The White House Office of Science and Technology Policy (OSTP) has appointed University of California, Berkeley, scientist Patrick Gonzalez as assistant director for climate and biodiversity. The OSTP advises the president, vice president and the executive office on the science needed to develop and implement national policies.
In the role, which officially begins today (Monday, Aug. 30), Gonzalez will assess the latest research for U.S. climate change and biodiversity conservation policies, including the 2050 net-zero emissions goal and the “30 by 30” conservation goal established by President Biden.
“I am honored and welcome this opportunity to advance science-based action on human-caused climate change to protect nature and people,” Gonzalez said.
An associate adjunct professor in the Department of Environmental Science, Policy, and Management (ESPM), Gonzalez served as the principal climate change scientist of the U.S. National Park Service (NPS), a position created as part of the Obama administration’s climate change strategy. He is also a faculty affiliate at both the UC Berkeley Institute for Parks, People, and Biodiversity and the Energy and Resources Group (ERG).
Gonzalez has served as a lead author on four reports of the Intergovernmental Panel on Climate Change (IPCC), the United Nations’ lead advisory body on climate change science, including a new assessment of climate change impacts to be released in 2022. The IPCC was awarded a share of the 2007 Nobel Peace Prize for climate change reports for which Gonzalez was a lead author.
“I am thrilled that Patrick will be representing UC Berkeley at OSTP in this way,” said David Ackerly, dean of Rausser College of Natural Resources. “He has long been an effective leader in the field of conservation and biodiversity, and I am confident that he will help guide ground-breaking policy with the utmost scientific rigor and aptitude.”
Gonzalez, who holds a doctorate from ERG, credits John P. Holdren, ERG founder and Gonzalez’s dissertation chair, as a role model for connecting science to policy. Holdren is known for serving as the science adviser to former President Obama.
“John emphasized to us that scientists can move beyond their research area and produce greater change through policy, which can help people across the country and around the world,” Gonzalez said.
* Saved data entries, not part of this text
Definition read_chunk_size (s : stream) (buffer : list Z) (cursor : nat)
    : option (result (Z * nat * list Z * stream) string) :=
  match read_http_line_end (line_fuel s) s buffer cursor (Some "chunk size line too large") with
  | None => None
  | Some (Err e) => Some (Err e)
  | Some (Ok (line_end, buffer, s)) =>
      Some match utf8_decode (take (line_end - cursor) (drop cursor buffer)) with
           | None => Err "chunk size line is not utf-8"
           | Some line =>
               match parse_usize 16 (trim (default [] (head (split_text line (txt ";"))))) with
               | None => Err "invalid chunk size"
               | Some size => Ok (size, (line_end + 2)%nat, buffer, s)
               end
           end
  end.

Fixpoint read_trailers (fuel : nat) (s : stream) (buffer : list Z) (cursor : nat) (bytes count max_trailers : Z)
    : option (result (nat * list Z * stream) string) :=
  match fuel with
  | O => None
  | S fuel =>
      match read_http_line_end (line_fuel s) s buffer cursor None with
      | None => None
      | Some (Err e) => Some (Err e)
      | Some (Ok (trailer_end, buffer, s)) =>
          let line := take (trailer_end - cursor) (drop cursor buffer) in
          let cursor := (trailer_end + 2)%nat in
          if nlen line =? 0 then Some (Ok (cursor, buffer, s))
          else
            let bytes := saturating_add (saturating_add bytes (nlen line)) 2 in
            let count := saturating_add count 1 in
            if max_header_bytes <? bytes then Some (Err "chunked request trailers too large")
            else if max_trailers <? count then Some (Err "too many HTTP request trailer fields")
            else match validate_http_request_trailer line with
                 | Err e => Some (Err e)
                 | Ok _ => read_trailers fuel s buffer cursor bytes count max_trailers
                 end
      end
  end.

Fixpoint fill_chunk (s : stream) (buffer : list Z) (cursor : nat) (size : Z) : result (list Z * stream) string :=
  if nlen buffer - Z.of_nat cursor <? saturating_add size 2 then
    match s with
    | [] => Err "connection closed before chunked request body complete"
    | chunk :: s' =>
        let? (buffer, _) := read_more_http_bytes s buffer max_header_bytes max_body_bytes in
        fill_chunk s' buffer cursor size
    end
  else Ok (buffer, s).

Definition read_chunk_data (s : stream) (buffer : list Z) (cursor : nat) (body : list Z) (size : Z)
    : result (list Z * nat * list Z * stream) string :=
  let? (buffer, s) := fill_chunk s buffer cursor size in
  let n := Z.to_nat size in
  let body := body ++ take n (drop cursor buffer) in
  let cursor := (cursor + n)%nat in
  if negb (list_eqb Z.eqb (take 2 (drop cursor buffer)) crlf) then Err "chunk is missing its trailing CRLF"
  else Ok (body, (cursor + 2)%nat, buffer, s).

(** The loop over chunks; a chunk takes at least one byte of the body's budget. *)
Fixpoint read_chunks (fuel : nat) (s : stream) (buffer : list Z) (cursor : nat) (body : list Z) (max_trailers : Z)
    : option (result (list Z) string) :=
  match fuel with
  | O => None
  | S fuel =>
      match read_chunk_size s buffer cursor with
      | None => None
      | Some (Err e) => Some (Err e)
      | Some (Ok (size, cursor, buffer, s)) =>
          if size =? 0 then
            match read_trailers (S (Z.to_nat max_header_bytes)) s buffer cursor 0 0 max_trailers with
            | None => None
            | Some (Err e) => Some (Err e)
            | Some (Ok _) => Some (Ok body)
            end
          else if max_body_bytes <? saturating_add (nlen body) size then Some (Err "request body too large")
          else
            match read_chunk_data s buffer cursor body size with
            | Err e => Some (Err e)
            | Ok (body, cursor, buffer, s) => read_chunks fuel s buffer cursor body max_trailers
            end
      end
  end.

Definition read_chunked_http_request_body (s : stream) (initial_body : list Z) (max_trailers : Z)
    : option (result (list Z) string) :=
  read_chunks (S (S (Z.to_nat max_body_bytes))) s initial_body 0 [] max_trailers.

End Chunked.

(** ** The request *)

Section Request.
(** [httparse::Request::parse] of a header block with room for a number of headers:
    method, target, minor version and raw header fields; [None] when it rejects. *)
Context (httparse : list Z -> Z -> option (text * text * Z * list (text * list Z))).
(** [Url::parse] of [http://value/] has a host and nothing but a host and a port. *)
Context (is_authority : text -> bool).

Definition is_ascii_whitespace (b : Z) : bool := (b =? 9) || (b =? 10) || (b =? 12) || (b =? 13) || (b =? 32).

Definition validate_http_host_value (value : text) : result unit string :=
  if existsb is_ascii_whitespace (utf8 value) || negb (is_authority value)
  then Err "HTTP request Host header must be a URI authority" else Ok tt.

Definition validate_http_request_host (version : Z) (headers : list header) : result unit string :=
  let hosts := List.filter (name_is "host") headers in
  if 1 <? nlen hosts then Err "HTTP request must contain exactly one Host header"
  else
    match hosts with
    | (_, value) :: _ =>
        if nlen value =? 0 then Err "HTTP request Host header must not be empty"
        else validate_http_host_value value
    | [] => if version =? 1 then Err "HTTP/1.1 request is missing the Host header" else Ok tt
    end.

Fixpoint request_headers (raw : list (text * list Z)) : result (list header) string :=
  match raw with
  | [] => Ok []
  | (name, value) :: rest =>
      match utf8_decode value with
      | None => Err "header contains invalid utf-8"
      | Some value =>
          let value := trim value in
          let? name := header_name name in
          let? _ := header_value value in
          let? rest := request_headers rest in
          Ok ((name, value) :: rest)
      end
  end.

Definition parse_http_request_header_pairs (header_slice : list Z) (max_headers : Z)
    : result (text * text * Z * list header) string :=
  match httparse header_slice max_headers with
  | None => Err "invalid http request"
  | Some (method, raw_target, version, raw) =>
      if negb ((version =? 0) || (version =? 1)) then Err "unsupported http version"
      else
        let? headers := request_headers raw in
        let? _ := validate_http_request_host version headers in
        Ok (method, raw_target, version, headers)
  end.

Definition is_visible_ascii (b : Z) : bool := in_range 33 126 b.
As a forest ecologist, Gonzalez has conducted field research across Africa, Latin America and the United States and published in Science and other journals. Focusing on science-based action to address human-caused climate change, he analyzes the dynamics of ecosystems, wildfire and carbon solutions with the goal of informing policymakers, conserving biodiversity and protecting human well-being. He has assisted field managers and local people in 25 countries and 269 U.S. national parks.
Gonzalez served in the Peace Corps in Senegal, West Africa, where he became fluent in the local language Wolof. He later returned as a Fulbright Scholar, completing his dissertation research by hiking 1,900 kilometers to count trees and interview elders in rural villages. His research revealed that climate change killed 20% of the trees there, and that a traditional practice of natural regeneration could restore trees, on which local people in that region depend.
“Patrick is an extraordinary scientist with extensive knowledge of and experience with the impacts of climate change to our parks and public lands and who will bring high integrity to his new role with the Biden administration,” said Jon Jarvis, former director of both the National Park Service and the UC Berkeley Institute for Parks, People, and Biodiversity. “He stood up against efforts by the past administration to edit his scientific writings and restrict his ability to speak to the public and Congress about the impacts of climate change to our national parks. It now speaks highly of the Biden team that they have invited him to help lead their climate change program.”
In August, Gonzalez gave the scientific plenary at the Ecological Society of America’s annual conference. His conclusion indicated the potential importance of this new appointment at OSTP.
“Contributing science for solutions to global problems is one of the most important contributions that we can make as scientists,” Gonzalez said.